The world of anime has seen a major uptake when it comes to the big screen. From iconic series like Dragon Ball to new players like My Hero Academia, several anime films have found surprising success in the world of movies. The latest series to take center stage is a newcomer to both anime and pop culture in general, and that title is none other than Kimetsu no Yaiba-otherwise known as Demon Slayer. The work of Koyoharu Gotouge found critical success with the anime’s first season as well as gaining an increasing fan base. This was more than enough for the series to receive its first feature film-Demon Slayer: Mugen Train. Directed by Hauro Sotozaki, Mugen Train is unique from typical anime films as, instead of featuring an original story, the movie adapts the story arc where the anime left off. The film has received some major accolades as it has broken an array of box office records and was even submitted for an academy award (though it was not nominated). Naturally this was enough to get this Film Adventurer interested to see this animated feature-though being a fan of the series certainly helped my enthusiasm. After setting off on this new adventure, the ride that Demon Slayer: Mugen Train takes was an unexpected one; and that was by no means a bad thing.
The plot of Mugen Train centers on Tanjiro and his fellow demon slayers on a mission to find a demon whose abducting citizens. However, the group soon discovers that the demon is on the train and has the ability to put its victims into a dream state. The plot was certainly unique by continuing the story of the anime, but this could be a double-edged sword for the movie. While this is a bold direction, it can be difficult for newcomers to grasp the larger story being told. That being said the plot was a thrilling adventure to say the least. The story takes no time in getting into its initial conflict and fortunately the pacing was efficient enough to keep the story from feeling rushed. Along with its appropriate structure was the plot’s tone which had a proper balance to it that captured the atmosphere of the series as a whole. Yet of all the plot’s feats perhaps its most notable attribute was its overall direction and how it broke away from familiar tropes; which certainly derailed my expectations (in good way mind you). It was a risk to adapt a cannon story, but thanks to its execution it was more than enough to make this adaptation one that stood out.

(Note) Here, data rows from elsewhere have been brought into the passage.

(** X22: after its artifact was evicted, a replace-audio task still reports
    [success] and still names the artifact, while the download of it
    answers 404: the record and the directory disagree from then on. *)
Theorem evicted_replaced_audio_task_reports_success (task_id : string)
    (w : world) (d : task_data) :
  let name := "replaced_audio_" +:+ task_id +:+ ".mp4" in
  let w1 := (cleanup_old_files w).2 in
  (get_task task_id w).1 = Return (Some d) ->
  td_status d = SUCCESS -> td_output_file d = Some name ->
  (∀ e, e ∈ OUTPUT_DIR w -> fname e ≠ name ->
        split1_snd "_" (stem (fname e)) ≠ Some task_id) ->
  name ∉ fname <$> OUTPUT_DIR w1 ->
  (∃ view, (get_task_status task_id w1).1 = Return view ∧
           view_status view = SUCCESS ∧ view_output_file view = Some name) ∧
  (download_task_result task_id w1).1 =
    Raise (HTTPException 404 "Output file not found on disk").
Proof.
  intros name w1 Hget Hs Hout Hothers Hgone.
  assert (Hsame : same_record task_id w w1).
  { apply cleanup_old_files_same_record. intros e He.
    destruct (decide (fname e = name)) as [E|Hne]; [|by apply Hothers].
    rewrite E. unfold name.
    destruct (replaced_audio_name_task_id task_id) as [_ Hsplit].
    cbv zeta in Hsplit. rewrite Hsplit. intros [=Hbad].
    by apply (prefixed_differs "audio_" task_id). }
  destruct (get_task_same_record task_id w w1 Hsame) as [Hget1 Hdir1].
  rewrite Hget in Hget1.
  unfold get_task_status, download_task_result, bind, gets, ret, raise.
  destruct (get_task task_id w1) as [r w2]. cbn [fst snd] in *. subst r.
  split; [eexists; by repeat split|].
  rewrite Hs, Hout. rewrite (bool_decide_eq_true_2 _ eq_refl). cbn [negb].
  rewrite bool_decide_eq_false_2 by (unfold name; discriminate).
  rewrite Hdir1. by rewrite (bool_decide_eq_false_2 _ Hgone).
Qed.

Lemma evicted_replaced_audio_task_reports_success_witness :
  (download_task_result "A" (cleanup_old_files world_over_limit).2).1 =
    Raise (HTTPException 404 "Output file not found on disk").
Proof.
  assert (H : Forall (fun e =>
            fname e ≠ "replaced_audio_" +:+ "A" +:+ ".mp4" ->
            split1_snd "_" (stem (fname e)) ≠ Some "A")
          (OUTPUT_DIR world_over_limit))
    by (apply (bool_decide_unpack _); vm_compute; exact I).
  apply (evicted_replaced_audio_task_reports_success "A" world_over_limit
           (finished_task "A" "replace_audio" "replaced_audio_A.mp4")).
  - vm_compute. reflexivity.
  - reflexivity.
  - reflexivity.
  - exact (proj1 (Forall_forall _ _) H).
  - apply (bool_decide_unpack _). vm_compute. exact I.
Defined.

Demon Slayer has an enjoyable cast, and it continued to shine in this new film. Tanjiro was a solid protagonist whose development in this movie was fair to say least. Along with Tanjiro was his notable companions Zenitisu and Inosuke who, while not having the same progression as Tanjiro, provided the right amount of character to the cast. Meanwhile Nezuko, Tanjiro’s demon sister, was a delight despite her role being minimal in the overall film. The villains, on the other hand, were not the most engaging of antagonists; but at the very least they were imposing adversaries (not to mention in their designs). Last and certainly not least was Rengoku who was a noteworthy supporting character. From his personality to his demeanor, the fiery hashira was an engaging character that I could not help but enjoy. Along with some appearances from the show’s supporting characters, the cast of Mugen Train showcased one of the series stronger elements by emphasizing the importance in characterization; and that is notable feat for any animated movie to accomplish.
Demon Slayer is vibrant when it comes to its animation. The artistic style of the series is dynamic and is truly a highlight to see in every episode. So, it was pleasing to see the animation of Mugen Train follow suit. Along with the capturing the series’ vibrant colors, the movie’s use of cg animation was astounding. The blend of animated dimensions was crafted so well that it gave a realistic approach to aspects such as the movie’s various locations. Along with the animation was the movie’s sense of action which was as exciting was it was beautiful. Between the nuance in the choreography as well as the intense scenarios, the action was fitting to both the series and action movies in general. Rounding things out for the movie was the score by Yuki Kaijura and Go Shiina. Like the animation, the music is a major factor to the anime’s presentation, and the movie was just as prevalent in this area. The music captured the movie’s atmosphere perfectly and even featured a few innovated tracks. These elements formed a solid presentation for the movie that was indeed welcoming for the series’ first cinematic outing.
Demon Slayer: Mugen Train was an impressive debut to say the least. While it might be difficult for newcomers to grasp certain aspects, the movie does enough to comprehend the series’ concepts; while fans of the anime will likely feel at ease jumping into the movie. Along with its bold direction and spectacular presentation, the movie was an exhilarating experience from beginning to end and its keen delivery in elements like character highlighted the best aspects of the series. When it comes down to it, Demon Slayer: Mugen Train was a dynamic chapter for the ongoing series and it was a another anime film that brought a grandiose style fitting to the silver screen.